アリさんの行列となにして遊ぶ?9-2022/06/07
テレビで「アルゼンチンアリ」という強力な外来種の蟻について伝えていた。ものすごく繁殖力が強く在来種を駆逐して生態系を破壊するそうだ(参考『アース害虫駆除なんでも事典』」。アルゼンチンアリの報道を見ていて、家に帰ったらダイニングキッチンの食卓の下にぎょーっとするほどのアリの行列!!そんな光景を思い出してしまった。
これも1978年の話だ(8-2022/05/27参照)。父が意識のない状態で病院に運ばれてから1か月もたたない日だったと思う。ちょうど今と同じ6月。誰もいない締め切った6月の家というのは、とんでもなく湿気ていて、なんだか嗅いだことのない臭いまでした。
「アリさんたちが行列してるーーー!!ひえーー!!」
かれらの狙いは、砂糖入れだったか、お菓子の食べかすだったか。ただただ、父も母もいない家に侵入してきたアリたちの姿に、日常が大きく大きく変わったことを実感した。当たり前に家族が元気に過ごした日はなくなったと思い知った(当時母は父の入院先にずっと泊っていた)。

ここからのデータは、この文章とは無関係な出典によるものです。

Lemma generate_video_with_image_calls
    (prompt image_path model aspect_ratio resolution duration_seconds : PyVal)
    (output_filename : option string) (kwargs : gmap string PyVal)
    (w : World E) :
  sat (generate_video_with_image prompt image_path model aspect_ratio resolution
         duration_seconds output_filename kwargs) w
      (fun r w' =>
         (exists evs, trace w' = trace w ++ evs /\ single_run evs)
         /\ forall e, r = Raise e -> image_failure image_path w e).
Proof.
  pose (Q := fun (r : Result pathlib.PurePath) (w' : World E) =>
    (exists evs, trace w' = trace w ++ evs /\ single_run evs)
    /\ forall e, r = Raise e -> image_failure image_path w e).
  change (sat (generate_video_with_image prompt image_path model aspect_ratio
                 resolution duration_seconds output_filename kwargs) w Q).
  assert (Hquit : forall (e : exn) (w' : World E),
             trace w' = trace w -> image_failure image_path w e -> Q (Raise e) w').
  { intros e w' Ht He. split.
    - exists []. split; [apply trace_unchanged, Ht | apply single_run_nil].
    - intros e' [= <-]. exact He. }
  unfold generate_video_with_image.
  destruct (negb (truthy prompt) || negb (is_str prompt)
            || Str.strip_is_empty (py_str prompt)).
  { apply sat_raise, Hquit; [reflexivity | left; reflexivity]. }
  destruct (negb (truthy image_path) || negb (is_str image_path)).
  { apply sat_raise, Hquit; [reflexivity | left; reflexivity]. }
  apply sat_bind, sat_exists_.
  destruct (Path_exists (pathlib.to_str (pathlib.Path (py_str image_path))) (env w))
    as [[|] | x] eqn:Hex; cbn [negb].
  2:{ apply sat_raise, Hquit; [reflexivity | left; reflexivity]. }
  2:{ apply Hquit; [reflexivity | right; left; exact Hex]. }
  apply sat_bind, sat_is_file_.
  destruct (Path_is_file (pathlib.to_str (pathlib.Path (py_str image_path))) (env w))
    as [[|] | x] eqn:Hfile; cbn [negb].
  2:{ apply sat_raise, Hquit; [reflexivity | left; reflexivity]. }
  2:{ apply Hquit; [reflexivity | right; right; left; exact Hfile]. }
  apply sat_bind, sat_image_library_.
  destruct (image_library_installed (env w)) eqn:Hlib; cbn [negb].
  2:{ apply sat_raise, Hquit; [reflexivity|]. right. right. right.
      split; [exact Hlib | reflexivity]. }
  clear Hquit.
  apply sat_bind, sat_lift_out.
  set (model' := py_or model (PyStr DEFAULT_MODEL)).
  set (a' := py_or aspect_ratio (PyStr DEFAULT_ASPECT_RATIO)).
  set (r' := py_or resolution (PyStr DEFAULT_RESOLUTION)).
  set (d' := py_or duration_seconds (PyInt DEFAULT_DURATION_SECONDS)).
  pose proof (validate_raises_only_ValueError a' r' d' model') as Hval.
  destruct (validate_parameters a' r' d' model') as [out [[] | e]]; cbn [fst snd] in *.
  2:{ split.
      - exists []. split; [apply trace_unchanged; reflexivity | apply single_run_nil].
      - intros e' [= <-]. left. unfold four_classes.
        cbn [raises_only] in Hval. rewrite Hval. reflexivity. }
  set (w0 := {| env := env w; trace := trace w; stdout := stdout w ++ out |}).
  (* Inside the guarded block every failure ends in one of the four classes. *)
  apply sat_try_except.
  apply (sat_weaken _ _ (fun r w' =>
           (exists evs, trace w' = trace w ++ evs /\ single_run evs)
           /\ forall e, r = Raise e -> True)).
  2:{ intros [p | e] w' [Hcalls _].
      - split; [exact Hcalls | intros e' He'; discriminate He'].
      - destruct (is_ValueError e || is_FileNotFoundError e
                  || is_TimeoutError e || is_RuntimeError e) eqn:He;
          apply sat_raise; (split; [exact Hcalls|]); intros e' [= <-]; left.
        + exact He.
        + reflexivity. }
  apply (sat_weaken _ _ (fun _ w' =>
           exists evs, trace w' = trace w ++ evs /\ single_run evs)).
  2:{ intros r w' Hcalls. split; [exact Hcalls | trivial]. }
  assert (Hnil : forall w' : World E,
             trace w' = trace w ->
             exists evs, trace w' = trace w ++ evs /\ single_run evs).
  { intros w' Ht. exists []. split; [apply trace_unchanged, Ht | apply single_run_nil]. }
  apply sat_bind, sat_quiet_call. intros [image | x] e0 _;
    [|apply Hnil; cbn [after trace w0]; apply app_nil_r].
  set (wi := after w0 e0 []).
  assert (Hi : trace wi = trace w) by (cbn [wi after trace w0]; apply app_nil_r).
  set (request := {| call_model := model' |}).
  apply sat_bind, sat_call. intros r e1 _.
  assert (Hone : forall (w1 : World E) (handles : list Operation) (tail : list Event),
             trace w1 = (trace w ++ [EvGenerateVideos request])
                        ++ poll_rounds handles ++ tail ->
             delivery tail ->
             exists evs, trace w1 = trace w ++ evs /\ single_run evs).
  { intros w1 handles tail Ht Hd.
    exists (EvGenerateVideos request :: poll_rounds handles ++ tail).
    split; [rewrite Ht, <- app_assoc; reflexivity | apply single_run_step, Hd]. }
  assert (H1 : trace (after wi e1 [EvGenerateVideos request])
               = trace w ++ [EvGenerateVideos request]).
  { cbn [after trace]. rewrite Hi. reflexivity. }
  destruct r as [operation | x].
  2:{ apply (Hone _ [] []); [|apply delivery_nil].
      rewrite H1. cbn [poll_rounds flat_map app]. rewrite app_nil_r. reflexivity. }
  apply sat_bind.
  eapply sat_weaken; [apply sat_poll_operation_rounds|].
  intros [final | x] w2 (handles & Hpoll & _).
  2:{ apply (Hone _ handles []); [|apply delivery_nil].
      rewrite Hpoll, H1, app_nil_r. reflexivity. }
  assert (Hraise : exists evs, trace w2 = trace w ++ evs /\ single_run evs).
  { apply (Hone _ handles []); [|apply delivery_nil].
    rewrite Hpoll, H1, app_nil_r. reflexivity. }
  destruct (response final ≫= generated_videos) as [[|g l]|];
    [exact Hraise | | exact Hraise].
  eapply sat_weaken;
    [apply sat_deliver_delivery; intros w3; apply generate_filename_world|].
  intros r w3 (tail & Ht & Hd).
  apply (Hone _ handles tail); [|exact Hd].
  rewrite Ht, Hpoll, H1, <- app_assoc. reflexivity.
Qed.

あの日、アリたちの行列をどうしたらよいかわからず、しばらくオロオロした。集団のままわが家から退散してもらえるとよかったのだが、どうしたもんか考える力もなかった。結局、「ごめんね」とか言いながら、1匹ずつ払いのけたりつぶしたり(涙)。ごめんなさいと今思い出しても涙が出る。涙は、アリさんたちへの申し訳なさ。でもあの時溢れた涙は、父の病で、自分の人生の先行きは不安ばかり、、、そんなことをアリさんたちに暗示されたように思ったからかもしれない。アリたちをどっさり殺生したことを、母には話せなかった。殺生したことがまた、心痛めつけて悪のぐるぐるワープだったな。生態系をも破壊するというアルゼンチンアリは、あの時の恨みじゃないだろうかーとか思ってしまう。
こんな思い出話は、ちっとも面白くない。クラウンの母(8-2022/05/28参照)にアリさんの行列のこと、話せばよかったと今思う。なんといって笑いとばしてくれただろうか。
・列なしたアリさんたちとダンスしたら楽しかったかも。
ほんとにラインダンス!(笑)。
・綱引きもおもしろかったかも。いくらさっちゃんが小さくても、
アリたちになら勝てたよ(笑)。
・大玉運びもできそうだけど、重すぎるとアリたちぺちゃんこで
アリせんべいになっちゃうね(笑)。
あの時、私はアリの命を奪いながら人生の先行きの不安に怯えていた。それは、人生のフェイズの変化の時だったからだけど、今考えてみれば、その変化をまず実感させてくれたのがアリたちだったんだ。あの時18歳。あれから44年。アリたちが生き物としてわが家で行列作って生き延びようとしたように、私も生き物として何とか生き延びてきたのかも。アリの殺生は今も心苦しい。あらためて、ほかの命に支えられて生き永らえていることにいっぱい感謝せねばならないと思う。殺生ではないにしても、自分の命を全うするために、自分が知らぬ間にどこかで人を傷つけることがあったかもしれない。今こうして生きていることに感謝、感謝、感謝ばかり。